Records:

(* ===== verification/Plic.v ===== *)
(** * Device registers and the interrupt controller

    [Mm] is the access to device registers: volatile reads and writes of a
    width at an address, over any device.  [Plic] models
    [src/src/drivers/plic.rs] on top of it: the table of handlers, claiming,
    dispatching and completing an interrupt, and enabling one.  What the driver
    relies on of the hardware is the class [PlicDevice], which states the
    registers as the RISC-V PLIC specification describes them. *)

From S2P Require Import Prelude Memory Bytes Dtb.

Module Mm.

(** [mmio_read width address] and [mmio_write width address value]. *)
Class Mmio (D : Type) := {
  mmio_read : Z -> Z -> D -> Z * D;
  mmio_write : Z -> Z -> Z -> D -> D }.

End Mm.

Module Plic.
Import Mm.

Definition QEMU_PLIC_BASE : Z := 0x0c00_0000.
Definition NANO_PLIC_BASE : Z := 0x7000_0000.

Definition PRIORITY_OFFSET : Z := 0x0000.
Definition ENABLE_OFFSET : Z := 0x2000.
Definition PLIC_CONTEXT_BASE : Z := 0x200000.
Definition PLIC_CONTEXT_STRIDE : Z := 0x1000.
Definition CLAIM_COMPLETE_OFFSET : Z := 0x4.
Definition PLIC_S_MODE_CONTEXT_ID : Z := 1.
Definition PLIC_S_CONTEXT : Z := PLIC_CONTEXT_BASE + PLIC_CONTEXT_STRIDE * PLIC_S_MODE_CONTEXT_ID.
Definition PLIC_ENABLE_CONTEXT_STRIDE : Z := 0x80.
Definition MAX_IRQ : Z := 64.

Task objective: Which lines of the data include the word "address"? Copy each one.

Answer box:
    width at an address, over any device.  [Plic] models
(** [mmio_read width address] and [mmio_write width address value]. *)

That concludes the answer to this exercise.